In this scenario, orange males will be favoured by natural selection when the population is dominated by blue males, blue males will thrive when the population is mostly yellow males, and yellow males will be selected for when orange males are the most populous. As a result, populations of side-blotched lizards cycle in the distribution of these phenotypes—in one generation, orange might be predominant, and then yellow males will begin to rise in frequency. Once yellow males make up a majority of the population, blue males will be selected for. Finally, when blue males become common, orange males will once again be favoured.

Sexual Selection

Sexual selection is a form of natural selection that occurs when individuals with certain traits are more likely to attract mates and reproduce. These traits may not directly improve survival, but they increase reproductive success by making individuals more appealing to potential mates or more competitive in securing them.

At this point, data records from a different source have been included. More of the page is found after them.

Lemma byHeight_loop_indices fuel dir tol parts cl num acc gls :
  num = length acc →
  (∀ i gl, acc !! i = Some gl → m_layer_index gl = i) →
  byHeight_loop fuel dir tol parts cl num acc = Done gls →
  ∀ i gl, gls !! i = Some gl → m_layer_index gl = i.
Proof.
  revert cl num acc. induction fuel as [|fuel IH]; intros cl num acc -> Hacc; [done|].
  simpl. intros (r & Hr & Hloop)%bind_Done.
  assert (∀ i gl, (acc ++ [r.1]) !! i = Some gl → m_layer_index gl = i) as Hacc'.
  { intros i gl [?|[Hle Hr1]]%lookup_app_Some; [by apply Hacc|].
    apply list_lookup_singleton_Some in Hr1 as [Hi <-].
    apply byHeight_iteration_index in Hr. lia. }
  destruct (steps_left_after r.2 parts).
  - eapply IH; [|done|done]. rewrite length_app. simpl. lia.
  - by injection Hloop as <-.
Qed.

(** X1. In every schedule that [populateSteps] returns, whatever the policy,
    the layer at position [i] of the list carries the sequence index [i]:
    the indices count up from 0 without gaps. *)
Theorem populateSteps_indices QT_NO_DEBUG fuel global_sb parts gls :
  populateSteps QT_NO_DEBUG fuel global_sb parts = Done gls →
  ∀ i gl, gls !! i = Some gl → m_layer_index gl = i.
Proof.
  unfold populateSteps. destruct (kLayerOrdering global_sb).
  - by apply byHeight_loop_indices.
  - rewrite populateSteps_byLayerNumber_spec. destruct (decide _); [|done].
    intros [= <-] i gl. rewrite list_lookup_fmap.
    intros (step & Hstep & ->)%fmap_Some. by apply lookup_seq in Hstep as [-> _].
  - rewrite populateSteps_byPart_spec. intros [= <-] i gl.
    rewrite singleLayers_lookup. by intros (e & _ & ->)%fmap_Some.
  - intros (_ & _ & [= <-])%bind_Done. done.
Qed.

(** ** How many layers a schedule has *)

Lemma entriesOf_one_per_part k gl :
  one_per_part gl → length (entriesOf k (getStepPairs gl)) ≤ 1.
Proof.
  unfold one_per_part, entriesOf. generalize (getStepPairs gl). intros es.
  induction es as [|[k' v] es IH]; csimpl; [lia|].
  intros [Hk' Hnd]%NoDup_cons. destruct (decide (k' = k)) as [->|].
  - rewrite filter_cons_True by done. simpl.
    replace (filter (λ e : QUuid * StepPair, e.1 = k) es) with (@nil (QUuid * StepPair));
      [simpl; lia|].
    symmetry. apply elem_of_nil_inv. intros [k2 v2] [Hk Hin]%list_elem_of_filter.
    simpl in Hk. subst k2. apply Hk', list_elem_of_fmap. by exists (k, v2).
  - rewrite filter_cons_False by done. by apply IH.
Qed.

Lemma stepsOf_length_le k gls :
  Forall one_per_part gls → length (stepsOf k gls) ≤ length gls.
Proof.
  induction 1 as [|gl gls Hgl _ IH]; [done|].
  rewrite stepsOf_cons, length_app, length_fmap. simpl.
  pose proof (entriesOf_one_per_part k gl Hgl). lia.
Qed.

(** X2. For every recognized policy and parts with pairwise distinct ids, a
    returned schedule has at least as many layers as any part has step
    pairs: a layer takes at most one step pair of a part. *)
Theorem populateSteps_at_least_max QT_NO_DEBUG fuel global_sb parts gls :
  recognized (kLayerOrdering global_sb) →
  NoDup (getId <$> parts) →
  populateSteps QT_NO_DEBUG fuel global_sb parts = Done gls →
  ∀ p, p ∈ parts → countStepPairs p ≤ length gls.
Proof.
  intros Hrec Hnd Hrun p Hp.
  assert (Forall one_per_part gls ∧ stepsOf (getId p) gls = m_step_pairs p)
    as [Hone Hsteps].
  { unfold populateSteps in Hrun. destruct (kLayerOrdering global_sb); [..|done].
    - split.
      + unfold populateSteps_byHeight in Hrun.
        revert Hrun. by apply byHeight_loop_one_per_part.
      + by apply (proj2 (populateSteps_byHeight_complete _ _ _ _ Hnd Hrun)).
    - split; [by apply (byLayerNumber_one_per_part parts)|].
      by apply (proj2 (populateSteps_byLayerNumber_complete _ _ Hnd Hrun)).
    - split; [by apply (byPart_one_per_part parts)|].
      by apply (proj2 (populateSteps_byPart_complete _ _ Hnd Hrun)). }
  unfold countStepPairs. rewrite <- Hsteps. by apply stepsOf_length_le.
Qed.

Lemma byHeight_iteration_nonempty dir tol parts cl num r :
  NoDup (getId <$> parts) →
  (∀ pl, isEqual pl pl tol = true) →
  (∃ p, p ∈ parts ∧ active cl p) →
  byHeight_iteration dir tol parts cl num = Done r →
  getStepPairs r.1 ≠ [].
Proof.
  intros Hnd Hrefl (q & Hq & Hact) Hr.
  destruct (byHeight_iteration_spec dir tol parts cl num Hnd) as (ms & Hms & Hit).
  rewrite Hit in Hr. injection Hr as <-. simpl.
  destruct (find_min_pass dir cl parts MinSearch_init)
    as (ms' & Hms' & [[_ Hnone]|(p & sp & Hp & Hsp & _ & Hpl & _)]).
  { by destruct (Hnone eq_refl q Hq). }
  replace ms' with ms in * by congruence.
  assert ((getId p, sp) ∈ grouped tol (min_plane ms) cl parts) as Hin.
  { apply elem_of_grouped; try done. unfold selected. by rewrite Hsp, Hpl, Hrefl. }
  intros Hnil. rewrite Hnil in Hin. by apply elem_of_nil in Hin.
Qed.

Lemma scheduled_length_ge gls :
  Forall (λ gl, getStepPairs gl ≠ []) gls → length gls ≤ length (scheduled gls).
Proof.
  induction 1 as [|gl gls Hgl _ IH]; [done|].
  unfold scheduled in *. simpl. rewrite length_app.
  destruct (getStepPairs gl); [done|]. simpl. lia.
Qed.

(** X3. By height, for parts with pairwise distinct ids of which at least
    one has a step pair, and a tolerance test under which a plane equals
    itself: a returned schedule has no more layers than the parts have step
    pairs in total, since every layer takes at least one. *)
Theorem byHeight_at_most_total QT_NO_DEBUG fuel global_sb parts gls :
  kLayerOrdering global_sb = kByHeight →
  NoDup (getId <$> parts) →
  (∀ pl, isEqual pl pl (kLayerGroupingTolerance global_sb) = true) →
  (∃ p, p ∈ parts ∧ 0 < countStepPairs p) →
  populateSteps QT_NO_DEBUG fuel global_sb parts = Done gls →
  length gls ≤ sum_list (countStepPairs <$> parts).
Proof.
  intros Hm Hnd Hrefl (p & Hp & Hcount). unfold populateSteps. rewrite Hm.
  intros Hrun. rewrite <- available_length.
  destruct (populateSteps_byHeight_complete _ _ _ _ Hnd Hrun) as [Hkeys Hsteps].
  rewrite <- (schedule_complete parts gls Hnd Hkeys Hsteps).
  apply scheduled_length_ge. revert Hrun. unfold populateSteps_byHeight.
  apply (byHeight_loop_layers _ (λ cl, ∃ p, p ∈ parts ∧ active cl p)); [| |done].
  - intros cl num r Hact Hr. split.
    + by eapply byHeight_iteration_nonempty.
    + by intros ?%steps_left_after_true.
  - exists p. split; [done|]. unfold active. by rewrite cursor_init.
Qed.

(** ** By height on aligned parts *)

Lemma perPart_ext (f g : Part → list StepPair) parts :
  (∀ p, p ∈ parts → f p = g p) → perPart f parts = perPart g parts.
Proof.
  induction parts as [|q parts IH]; intros Hfg; [done|].
  rewrite !perPart_cons, Hfg, IH; [done| |left].
  intros p Hp. apply Hfg. by right.
Qed.

Lemma countStepPairs_le_max parts p :
  p ∈ parts → countStepPairs p ≤ max_countStepPairs parts.
Proof.
  intros Hp. rewrite max_countStepPairs_max_list. apply max_list_elem_of_le.
  apply list_elem_of_fmap. eauto.
Qed.

Lemma max_countStepPairs_attained parts :
  0 < max_countStepPairs parts →
  ∃ p, p ∈ parts ∧ countStepPairs p = max_countStepPairs parts.
Proof.
  rewrite max_countStepPairs_max_list. intros Hpos.
  assert (countStepPairs <$> parts ≠ []) as Hne.
  { intros Hnil. rewrite Hnil in Hpos. simpl in Hpos. lia. }
  apply max_list_elem_of, list_elem_of_fmap in Hne as (p & Heq & Hp). eauto.
Qed.

(** While every part stands at step [k] or is exhausted, an iteration on
    aligned parts selects every part that has a step pair at [k]. *)
Lemma selected_aligned dir tol parts cl k ms :
  aligned tol parts →
  (∀ p, p ∈ parts → cursor cl (getId p) = k `min` countStepPairs p) →
  (∃ q sq, q ∈ parts ∧ tracks dir cl ms q sq) →
  ∀ p, p ∈ parts → selected tol (min_plane ms) cl p = getStepPair p k.
Proof.
  intros Hal Hcur (q & sq & Hq & Hsq & _ & Hpl & _) p Hp.
  assert (getStepPair q k = Some sq) as Hqk.
  { pose proof (lookup_lt_Some _ _ _ Hsq) as Hlt. rewrite (Hcur q Hq) in Hsq, Hlt.
    unfold countStepPairs in *. by replace k with (k `min` length (m_step_pairs q)) by lia. }
  unfold selected. rewrite (Hcur p Hp).
  destruct (decide (k < countStepPairs p)) as [Hlt|Hge].
  - replace (k `min` countStepPairs p) with k by lia.
    destruct (getStepPair p k) as [sp|] eqn:Hsp; [|done].
    by rewrite Hpl, (Hal k p q sp sq).
  - replace (k `min` countStepPairs p) with (countStepPairs p) by lia.
    unfold getStepPair, countStepPairs in *.
    rewrite !(proj2 (lookup_ge_None _ _)) by lia. done.
Qed.

Lemma byHeight_aligned_loop fuel dir tol parts k cl acc :
  NoDup (getId <$> parts) →
  aligned tol parts →
  k < max_countStepPairs parts →
  max_countStepPairs parts - k ≤ fuel →
  (∀ p, p ∈ parts → cursor cl (getId p) = k `min` countStepPairs p) →
  byHeight_loop fuel dir tol parts cl k acc =
  Done (acc ++ (layerAt parts <$> seq k (max_countStepPairs parts - k))).
Proof.
  intros Hnd Hal. revert k cl acc.
  induction fuel as [|fuel IH]; intros k cl acc Hk Hfuel Hcur; [lia|].
  destruct (max_countStepPairs_attained parts) as (pm & Hpm & Hmax); [lia|].
  simpl. destruct (byHeight_iteration_spec dir tol parts cl k Hnd) as (ms & Hms & ->).
  simpl.
  assert (∀ p, p ∈ parts → selected tol (min_plane ms) cl p = getStepPair p k) as Hsel.
  { apply (selected_aligned dir); [done|done|].
    destruct (find_min_pass dir cl parts MinSearch_init)
      as (ms' & Hms' & [[_ Hnone]|(q & sq & Hq & Htr)]).
    - destruct (Hnone eq_refl pm Hpm). unfold active. rewrite Hcur by done. lia.
    - replace ms' with ms in * by congruence. eauto. }
  assert (grouped tol (min_plane ms) cl parts = stepsAt k parts) as ->.
  { unfold grouped, stepsAt. apply perPart_ext. intros p Hp. by rewrite Hsel. }
  set (cl' := advance tol (min_plane ms) cl parts cl).
  assert (∀ p, p ∈ parts → cursor cl' (getId p) = S k `min` countStepPairs p) as Hcur'.
  { intros p Hp. unfold cl'. rewrite cursor_advance_in, Hsel, Hcur by done.
    destruct (getStepPair p k) as [sp|] eqn:Hsp.
    - apply lookup_lt_Some in Hsp. unfold countStepPairs. lia.
    - apply lookup_ge_None in Hsp. unfold countStepPairs. lia. }
  fold (layerAt parts k).
  destruct (steps_left_after cl' parts) eqn:Hleft.
  - apply steps_left_after_true in Hleft as (p & Hp & Hact).
    unfold active in Hact. rewrite Hcur' in Hact by done.
    pose proof (countStepPairs_le_max parts p Hp).
    rewrite (IH (S k)) by (try done; lia).
    rewrite <- app_assoc. do 2 f_equal.
    replace (max_countStepPairs parts - k) with (S (max_countStepPairs parts - S k))
      by lia. done.
  - assert (max_countStepPairs parts - k = 1) as ->; [|done].
    destruct (decide (S k < max_countStepPairs parts)); [|lia].
    assert (steps_left_after cl' parts = true); [|congruence].
    apply steps_left_after_true. exists pm. split; [done|].
    unfold active. rewrite Hcur' by done. lia.
Qed.

(** X4. For parts with pairwise distinct ids of which at least one has a
    step pair, and fuel for as many iterations as the longest part has
    steps: when the parts are aligned, that is, at every step index the
    centre planes of the parts that have such a step are equal within the
    tolerance, the by-height policy returns the very schedule of the
    by-layer-number policy: layer [k] holds step [k] of every part that has
    one. (Without a step pair the two differ: by height returns one empty
    layer, by layer number none.) *)
Theorem byHeight_aligned_is_byLayerNumber QT_NO_DEBUG fuel sb_height sb_number parts :
  kLayerOrdering sb_height = kByHeight →
  kLayerOrdering sb_number = kByLayerNumber →
  NoDup (getId <$> parts) →
  aligned (kLayerGroupingTolerance sb_height) parts →
  (∃ p, p ∈ parts ∧ 0 < countStepPairs p) →
  max_list (countStepPairs <$> parts) ≤ fuel →
  populateSteps QT_NO_DEBUG fuel sb_height parts =
    Done (layerAt parts <$> seq 0 (max_list (countStepPairs <$> parts))) ∧
  populateSteps QT_NO_DEBUG fuel sb_number parts =
    populateSteps QT_NO_DEBUG fuel sb_height parts.
Proof.
  intros Hh Hn Hnd Hal (p & Hp & Hcount) Hfuel.
  rewrite <- max_countStepPairs_max_list in *.
  pose proof (countStepPairs_le_max parts p Hp) as Hle.
  assert (populateSteps QT_NO_DEBUG fuel sb_height parts =
          Done (layerAt parts <$> seq 0 (max_countStepPairs parts))) as Hheight.
  { unfold populateSteps, populateSteps_byHeight. rewrite Hh.
    rewrite (byHeight_aligned_loop _ _ _ _ 0); try done; try lia.
    - simpl. by rewrite Nat.sub_0_r.
    - intros q _. rewrite cursor_init. lia. }
  split; [done|]. rewrite Hheight. unfold populateSteps. rewrite Hn.
  rewrite populateSteps_byLayerNumber_spec, decide_True; [done|].
  apply Forall_forall. intros step _. by apply perPart_NoDup.
Qed.

(** ** By height on ascending parts *)

Lemma byHeight_loop_acc fuel dir tol parts cl num acc :
  byHeight_loop fuel dir tol parts cl num acc =
  rest ← byHeight_loop fuel dir tol parts cl num []; Done (acc ++ rest).
Proof.
  revert cl num acc. induction fuel as [|fuel IH]; intros cl num acc; [done|].
  simpl. destruct (byHeight_iteration dir tol parts cl num) as [r| |]; simpl; try done.
  destruct (steps_left_after r.2 parts); simpl; [|done].
  rewrite (IH _ _ (acc ++ [r.1])), (IH _ _ [r.1]).
  destruct (byHeight_loop fuel dir tol parts r.2 (S num) []); simpl; try done.
  by rewrite <- app_assoc.
Qed.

In many species, males and females differ significantly in appearance beyond their reproductive organs—a phenomenon known as sexual dimorphism. Males are often larger and more elaborately adorned, like the peacock’s colourful tail, while females tend to be smaller and less decorated. This difference arises because, in many animal populations, a few males achieve most of the matings, while others may get none. Since eggs are energetically costly to produce and females often invest more in raising offspring, they tend to be more selective in choosing mates. This choosiness drives males to evolve traits that increase their chances of being selected, such as larger body size, brighter colors, or elaborate displays. As a result, sexual selection creates strong pressure on males to stand out and compete for limited mating opportunities.

Figure 1.3.11 Sexual dimorphism is observed in (a) peacocks and peahens, (b) Argiope appensa spiders (the female spider is the large one), and in (c) wood ducks. Image by OpenStax, CC BY 4.0 Modified: cropped.

Sexual dimorphism varies widely among species, of course, and some species are even sex-role reversed. In such cases, females tend to have a greater variance in their reproductive success than males and are correspondingly selected for the bigger body size and elaborate traits usually characteristic of males.